There are a few things I do these days to increase my will-power. Working out
at gym does wonders for my endorphins and dopamine, the neuro transmitters
that get shit done. reddit.com/r/fitness has a great FAQ on how to get started
with that. Eating healthy, and ensuring you get all the nutrients your body
needs to grow and adapt. Eat lots of eggs, fish, fish oil, anything with
choline in it. Get lots of good sleep (which should not be hard). You need
more sleep at that age, 10 hours is good.

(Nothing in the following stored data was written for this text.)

(** A nonempty string of decimal digits is read as a number. *)
Lemma readsAsNumber_digits s :
  s <> "" -> allDigits s = true -> readsAsNumber s = true.
Proof.
  intros Hne Hd. unfold readsAsNumber, JS.Number.
  rewrite trim_digits by done.
  destruct s as [|c s]; [done|]. cbn [JS.nonempty negb].
  rewrite non_decimal_digits, split_sign_digits, not_Infinity_digits by done.
  unfold JS.parse_decimal. rewrite span_digits_all by done.
  cbn [JS.nonempty JS.parse_exponent]. unfold JS.finite.
  by destruct (JS.strip_zeros _ _ _).
Qed.

(** The mapped Observation carries a valueQuantity exactly when the
    record's value is a number and a valueString exactly when it is a
    string, never both; and each parser stores the raw value text as
    the number that [Number] reads exactly when that is not NaN, and as
    the unchanged string otherwise. *)
Lemma observation_value_kind :
  (forall o ref,
     (is_Some (valueQuantity (mapObservationToFHIR o ref)) <->
      exists n, observationValue o = NumberValue n) /\
     (is_Some (valueString (mapObservationToFHIR o ref)) <->
      exists s, observationValue o = StringValue s) /\
     ~ (is_Some (valueQuantity (mapObservationToFHIR o ref)) /\
        is_Some (valueString (mapObservationToFHIR o ref)))) /\
  (forall d row o,
     CsvParser.observationOfRow d row = Some o ->
     exists raw, CsvParser.observation_value row = Some raw /\
       observationValue o =
       if readsAsNumber raw then NumberValue (JS.Number raw) else StringValue raw) /\
  (forall obx patientId mshTimestamp,
     exists o, Hl7v2Parser.extractObservationFromOBX obx patientId mshTimestamp = Some o /\
       observationValue o =
       if readsAsNumber (Hl7v2Parser.field obx 4)
       then NumberValue (JS.Number (Hl7v2Parser.field obx 4))
       else StringValue (Hl7v2Parser.field obx 4)).
Proof.
  split; [|split].
  - intros o ref. unfold mapObservationToFHIR. cbn [valueQuantity valueString].
    destruct (observationValue o) as [n|s]; repeat split.
    + intros _. by exists n.
    + intros _. eauto.
    + by intros [? ?].
    + by intros [? ?].
    + by intros [_ [? ?]].
    + by intros [? ?].
    + by intros [? ?].
    + intros _. by exists s.
    + intros _. eauto.
    + by intros [[? ?] _].
  - intros d row o. unfold CsvParser.observationOfRow.
    destruct (CsvParser.observation_type row) as [[|c t]|]; try done.
    destruct (CsvParser.observation_value row) as [[|c' v]|]; try done.
    simpl. intros [= <-]. eexists. split; [done|]. apply coerceValue_spec.
  - intros obx patientId mshTimestamp. eexists. split; [reflexivity|]. apply coerceValue_spec.
Qed.

Lemma observation_value_kind_witness :
  exists raw, CsvParser.observation_value heartRateRow = Some raw /\
    coerceValue "72" = if readsAsNumber raw then NumberValue (JS.Number raw) else StringValue raw.
Proof.
  destruct observation_value_kind as (_ & Hcsv & _).
  apply (Hcsv (tick 0) heartRateRow
           {| observationPatientId := "P001"; observationType := "heart_rate";
              observationValue := coerceValue "72"; observationUnit := "bpm";
              observationDate := "2024-01-15" |}).
  reflexivity.
Defined.

Example readsAsNumber_examples :
  map readsAsNumber ["72"; "98.6"; " 12 "; "-3"; "1e3"; "0x1F"; ""; "A+"; "12abc"; "1,5"; "positive"]
  = [true; true; true; true; true; true; true; false; false; false; false].
Proof. vm_compute. reflexivity. Qed.

Lemma white_not_digit c : JS.is_white c = true -> JS.is_digit c = false.
Proof. destruct c as [[] [] [] [] [] [] [] []]; (discriminate || reflexivity). Qed.

Lemma trimEnd_blank s : JS.trimEnd s = "" -> allChars JS.is_white s = true.
Proof.
  induction s as [|c s IH]; [done|]. simpl.
  destruct (JS.trimEnd s); [|done].
  destruct (JS.is_white c); [|done]. intros _. by apply IH.
Qed.

Lemma trim_blank s : JS.trim s = "" -> allChars JS.is_white s = true.
Proof.
  unfold JS.trim. induction s as [|c s IH]; [done|]. simpl.
  destruct (JS.is_white c) eqn:Hc; [done|].
  intros H%trimEnd_blank. simpl in H. by rewrite Hc in H.
Qed.

Lemma blank_digitFree s : allChars JS.is_white s = true -> digitFree s = true.
Proof.
  unfold digitFree. induction s as [|c s IH]; [done|]. simpl.
  destruct (JS.is_white c) eqn:Hc; [|done]. intros Hs.
  by rewrite (white_not_digit c Hc), IH.
Qed.

Lemma Number_blank s : JS.trim s = "" -> JS.Number s = JS.Fin false 0 0.
Proof. unfold JS.Number. by intros ->. Qed.

(** C6: the segmented parser departs from the claim where the value
    field of a result segment is absent, empty or blank.  The raw value
    text then holds no digit, so it is not numeric-looking, yet the
    record's value is the number 0 and the mapped Observation carries a
    valueQuantity of 0 and no valueString.  The tabular parser, given
    an empty value text, emits no observation at all. *)
Theorem C6_blank_value_stored_as_zero
    (obx : Hl7v2Parser.HL7Segment) (patientId mshTimestamp ref : string) :
  JS.trim (Hl7v2Parser.field obx 4) = "" ->
  digitFree (Hl7v2Parser.field obx 4) = true /\
  (exists o,
     Hl7v2Parser.extractObservationFromOBX obx patientId mshTimestamp = Some o /\
     observationValue o = NumberValue (JS.Fin false 0 0) /\
     (exists q, valueQuantity (mapObservationToFHIR o ref) = Some q /\
                quantity_value q = JS.Fin false 0 0) /\
     valueString (mapObservationToFHIR o ref) = None) /\
  (forall d row,
     JS.truthy (CsvParser.observation_value row) = None ->
     CsvParser.observationOfRow d row = None).
Proof.
  intros Hblank. split; [|split].
  - by apply blank_digitFree, trim_blank.
  - eexists. split; [reflexivity|].
    unfold mapObservationToFHIR. cbn [observationValue valueQuantity valueString].
    unfold coerceValue. rewrite (Number_blank _ Hblank). cbn [JS.isNaN].
    split; [done|]. split; [|done]. eexists. split; [reflexivity|done].
  - intros d row Hrow. unfold CsvParser.observationOfRow. rewrite Hrow.
    by destruct (JS.truthy (CsvParser.observation_type row)).
Qed.

Lemma C6_blank_value_stored_as_zero_witness :
  Hl7v2Parser.field valuelessOBX 4 = "" /\
  (exists o,
     Hl7v2Parser.extractObservationFromOBX valuelessOBX "P001" "20240115" = Some o /\
     observationValue o = NumberValue (JS.Fin false 0 0) /\
     observationType o = "heart_rate") /\
  CsvParser.observationOfRow (tick 0) valuelessRow = None.
Proof.
  assert (Hblank : JS.trim (Hl7v2Parser.field valuelessOBX 4) = "")
    by (vm_compute; reflexivity).
  destruct (C6_blank_value_stored_as_zero valuelessOBX "P001" "20240115" "urn:uuid:p" Hblank)
    as (_ & (o & Ho & Hvalue & _) & Hcsv).
  split; [vm_compute; reflexivity|]. split.
  - exists o. split; [exact Ho|]. split; [exact Hvalue|].
    vm_compute in Ho. injection Ho as <-. reflexivity.
  - apply Hcsv. vm_compute. reflexivity.
Defined.

End ValueKind.

(* ================================================================== *)
(** * Splitting and joining on a separator *)
(* ================================================================== *)

Section SplitJoin.

Variable sep : ascii.

Lemma split_nonempty (s : string) : JS.split sep s <> [].
Proof.
  induction s as [|c s IH]; simpl; [done|].
  destruct (Ascii.eqb c sep); [done|]. by destruct (JS.split sep s).
Qed.

Lemma split_pieces_free (s piece : string) :
  piece ∈ JS.split sep s -> hasChar sep piece = false.
Proof.
  revert piece. induction s as [|c s IH]; intros piece; simpl.
  - by intros ->%list_elem_of_singleton.
  - destruct (Ascii.eqb c sep) eqn:Ec.
    + intros [->|Hin]%elem_of_cons; [done | by apply IH].
    + destruct (JS.split sep s) as [|p rest] eqn:Es.
      * by intros ->%list_elem_of_singleton; simpl; rewrite Ec.
      * intros [->|Hin]%elem_of_cons.
        -- simpl. rewrite Ec. apply IH, list_elem_of_here.
        -- by apply IH, list_elem_of_further.
Qed.

Lemma split_free (s : string) : hasChar sep s = false -> JS.split sep s = [s].
Proof.
  induction s as [|c s IH]; simpl; [done|].
  destruct (Ascii.eqb c sep); [done|]. simpl. intros H. by rewrite IH.
Qed.

Lemma split_app_sep (a b : string) :
  hasChar sep a = false -> JS.split sep (a +:+ String sep b) = a :: JS.split sep b.
Proof.
  induction a as [|c a IH]; simpl.
  - intros _. by rewrite Ascii.eqb_refl.
  - destruct (Ascii.eqb c sep); [done|]. simpl. intros H.
    change (String.append a (String sep b)) with (a +:+ String sep b).
    by rewrite IH.
Qed.

(** Joining the pieces of a split gives the string back. *)
Lemma join_split (s : string) : JS.join (String sep "") (JS.split sep s) = s.
Proof.
  unfold JS.join. induction s as [|c s IH]; simpl; [done|].
  destruct (Ascii.eqb_spec c sep) as [->|Hne].
  - pose proof (split_nonempty s) as Hs.
    destruct (JS.split sep s) as [|p rest] eqn:Es; [done|].
    simpl. simpl in IH. by rewrite IH.
  - pose proof (split_nonempty s) as Hs.
    destruct (JS.split sep s) as [|p rest] eqn:Es; [done|].
    simpl in *. destruct rest; simpl in *; by rewrite <- IH.
Qed.

(** Splitting a join of separator-free pieces gives the pieces back. *)
Lemma split_join (l : list string) :
  l <> [] -> Forall (fun x => hasChar sep x = false) l ->
  JS.split sep (JS.join (String sep "") l) = l.
Proof.
  unfold JS.join. induction l as [|x l IH]; [done|]. intros _ Hall.
  apply Forall_cons in Hall as [Hx Hl].
  destruct l as [|y l].
  - by apply split_free.
  - change (String.concat (String sep "") (x :: y :: l))
      with (x +:+ String sep (String.concat (String sep "") (y :: l))).
    rewrite split_app_sep by done. f_equal. by apply IH.
Qed.

End SplitJoin.

(* ================================================================== *)
(** * Messages of a segmented input (hl7v2-parser.ts) *)
(* ================================================================== *)

Section Messages.

Import Hl7v2Parser.

Lemma headerLine_nonblank (line : string) : headerLine line = true -> nonblank line = true.
Proof.
  unfold headerLine, JS.startsWith. intros [rest ->]%prefix_spec.
  unfold nonblank, JS.trim.
  change ("MSH|" +:+ rest) with (String "M" ("SH|" +:+ rest)).
  simpl. by destruct (JS.trimEnd _).
Qed.

Lemma filter_snoc_true (seen : list string) (line : string) :
  nonblank line = true ->
  filter (fun l => nonblank l = true) (seen ++ [line]) =
  filter (fun l => nonblank l = true) seen ++ [line].
Proof. intros H. by rewrite filter_app, filter_cons_True, filter_nil. Qed.

Lemma filter_snoc_false (seen : list string) (line : string) :
  nonblank line = false ->
  filter (fun l => nonblank l = true) (seen ++ [line]) =
  filter (fun l => nonblank l = true) seen.
Proof.
  intros H. rewrite filter_app, filter_cons_False, filter_nil, app_nil_r; [done|].
  by rewrite H.
Qed.

Lemma splitStep_invariant (groups : list (list string)) (current seen : list string)
    (line : string) :
  splitInvariant groups current seen ->
  hasChar newline line = false ->
  exists groups' current',
    splitStep (map joinLines groups, current) line = (map joinLines groups', current') /\
    splitInvariant groups' current' (seen ++ [line]).
Proof.
  intros (H1 & H2 & H3 & H4 & H5 & H6 & H7) Hline. unfold splitStep.
  change (JS.startsWith line "MSH|") with (headerLine line).
  change (JS.nonempty (JS.trim line)) with (nonblank line).
  assert (Hone : Forall (fun l => hasChar newline l = false) [line]) by by constructor.
  destruct (headerLine line) eqn:Hh.
  - pose proof (headerLine_nonblank _ Hh) as Hnb.
    assert (Hhead : headed [line]) by by exists line, [].
    destruct current as [|c cs].
    + exists groups, [line]. split; [done|].
      rewrite app_nil_r in H1. unfold splitInvariant.
      rewrite filter_snoc_true, <- H1 by done.
      split; [done|]. split; [done|]. split; [done|].
      split; [constructor|]. split; [done|]. split; done.
    + exists (groups ++ [c :: cs]), [line]. split; [by rewrite map_app|].
      unfold splitInvariant. rewrite filter_snoc_true, <- H1 by done.
      split; [by rewrite concat_app, <- !app_assoc; simpl; rewrite app_nil_r|].
      split; [apply Forall_app; split; [done|]; by constructor|].
      split.
      { destruct groups as [|g gs]; simpl; [constructor|].
        apply Forall_app. split; [done|]. constructor; [|constructor]. by apply H5. }
      split; [constructor|]. split; [done|].
      split; [apply Forall_app; split; [done|]; by constructor | done].
  - destruct (nonblank line) eqn:Hnb.
    + exists groups, (current ++ [line]). split; [done|].
      unfold splitInvariant. rewrite filter_snoc_true, <- H1 by done.
      split; [by rewrite app_assoc|]. split; [done|]. split; [done|].
      split.
      { unfold headerFreeTail in *. destruct current as [|c cs]; simpl; [constructor|].
        apply Forall_app. split; [done|]. by constructor. }
      split.
      { intros Hg. destruct (H5 Hg) as (l0 & rest & -> & Hl0).
        by exists l0, (rest ++ [line]). }
      split; [done|]. apply Forall_app. by split.
    + exists groups, current. split; [done|].
      unfold splitInvariant. rewrite filter_snoc_false by done. done.
Qed.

The key thing is to notice the disconnect between mind and body, and work on
improving your body mechanics so that it is aligned with your minds purpose. A
particular problem I struggled with for most of my post teenage years was what
I would call "neophilia" an obsession with something new. I moved from thing
to thing never being satisfied. Satisfaction from hard work has to be
imprinted through experience. The sense of accomplishment you get from
achieving your goals (you have some right?) is something you want to nurture.

------
ttran08
Go and give money to a couple homeless people (choose wisely). This will help
you in several ways. It's good karma, it gives you a sense of purpose and it
will remind you of how lucky you are to have food and shelter. ;)

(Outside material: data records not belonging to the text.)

(** * mbed-util/atomic_ops.h: compare-and-set, increment and decrement

    A shallow embedding of [mbed::util::atomic_cas], [atomic_incr] and
    [atomic_decr] over a small model of the Cortex-M features the header
    relies on (exclusive monitor, PRIMASK), followed by the properties the
    specification states about them. *)

From Stdlib Require Import ZArith Bool List Lia.
Import ListNotations.
Open Scope Z_scope.

(* ================================================================= *)
(** ** Fixed-width unsigned integers *)

(** The three types the header specialises [atomic_cas] for:
    [uint8_t], [uint16_t] and [uint32_t]. *)
Inductive width : Type := W8 | W16 | W32.

Definition bits (T : width) : Z :=
  match T with W8 => 8 | W16 => 16 | W32 => 32 end.

(** Conversion to an unsigned [n]-bit type keeps the low [n] bits. *)
Definition wrap (n z : Z) : Z := z mod 2 ^ n.

(** The values of an unsigned [n]-bit type. *)
Definition in_range (n z : Z) : Prop := 0 <= z < 2 ^ n.

(** [a + b], [a - b] and [a * b] computed in the unsigned type [T]. *)
Definition add_T (T : width) (a b : Z) : Z := wrap (bits T) (a + b).
Definition sub_T (T : width) (a b : Z) : Z := wrap (bits T) (a - b).
Definition mul_T (T : width) (a b : Z) : Z := wrap (bits T) (a * b).
Ltac raised_block Hf Hb Hreg :=
  repeat first
    [ match goal with |- raised_by _ _ (if ?b then _ else _) => destruct b end
    | progress cbv zeta
    | apply raised_by_keeps; reflexivity
    | match goal with
      | |- raised_by _ ?c (with_indent ?c _) =>
          let ind := fresh "ind" in
          let Hind := fresh "Hind" in
          unfold with_indent at 1; destruct (getIndent c) as [ind|] eqn:Hind;
          [|exact I]
      end
    | eapply block_raised;
      [ eassumption | exact Hreg | exact Hf | exact Hb
      | intros; cbv zeta; erewrite indent_incr_decr by eassumption;
        repeat first [reflexivity | apply keeps_with_indent; intros] ] ].

Lemma run_handler_raised h node c :
  is_builtin h = true ->
  Forall (frames rec) (Nodes node) ->
  Forall (bounded rec) (Nodes node) ->
  int_ok c -> builtin_only c ->
  raised_by (height node) c (run_handler rec h node c).
Proof.
  intros Hb Hf Hbd Hint Hreg.
  destruct (is_block h) eqn:Hblock.
  - destruct h; try discriminate Hblock; simpl;
      unfold ifHandler, elseifHandler, elseHandler, forHandler, whileHandler,
        repeatHandler, functionHandler; raised_block Hf Hbd Hreg.
  - apply raised_by_keeps. now apply run_handler_leaf_keeps.
Qed.

End Bound.

Section Bound_compileNode.

Context {ext : External}.

Lemma all_children_frame children : Forall (frames compileNode) children.
Proof. induction children; constructor; auto using compileNode_frame. Qed.

Lemma compileNode_raised node : bounded compileNode node.
Proof.
  induction node as [name attrs content children IH] using Node_ind.
  intros c Hint Hreg. rewrite compileNode_eq. unfold compileNode_body.
  destruct (strings.is_empty _).
  - cbv zeta. destruct (strings.is_empty _); apply raised_by_keeps; reflexivity.
  - destruct (handlers c !! _) as [h|] eqn:Hh; [|apply raised_by_keeps; reflexivity].
    apply run_handler_raised; auto.
    + eapply Hreg; eauto.
    + apply all_children_frame.
Qed.

(** X10.  With the built-in handlers, a call of [compileNode] that
    returns leaves the registry as it was and the indent where it was or
    higher, by at most the height of the tree; the indent is higher only
    when an error is returned. *)
Theorem compileNode_raises_indent_by_at_most_height (c : Compiler) (node : Node)
    code err c' :
  int_ok c -> builtin_only c ->
  compileNode c node = Return code err c' ->
  handlers c' = handlers c
  /\ indent c <= indent c' <= indent c + Z.of_nat (height node)
  /\ (indent c' <> indent c -> err <> None).
Proof.
  intros Hint Hreg H.
  pose proof (compileNode_raised node c Hint Hreg) as Hr.
  pose proof (compileNode_frame node c Hint (builtin_only_registry_ok c Hreg)) as Hf.
  rewrite H in Hr, Hf. destruct Hr as [Hr Hor], Hf as (Hh & _ & _).
  split; [exact Hh | split; [exact Hr|]]. intros Hne. destruct Hor; congruence.
Qed.

End Bound_compileNode.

After that, you should go to a coffee shop and work or do some planning if you
need to. You're so lucky you can code. I'm barely learning html and css.
_sigh_

------
bricestacey
It sounds like you have a very unhealthy attitude toward interpersonal
relationships. I'd suggest you dwell on the issue some more and embrace any
changes that may be happening.

When I was in high school, I started paying more attention to others around
that time to the detriment of some of my own interests. It's not the end of
the world so long as you never forget who you are.

------
maxdemarzi
Your first burnout <http://en.wikipedia.org/wiki/Burnout_(psychology)> . Time
to take a vacation, let loose and release whatever is stressing you out. Go
meet interesting people and connect.

------
szany
By being around truly inspired/motivated people (peers especially). The
attitude is contagious.

------
dstein
You're not in the real world yet, and coding an iphone app for fun and you're
whining about being burned out? C'mon.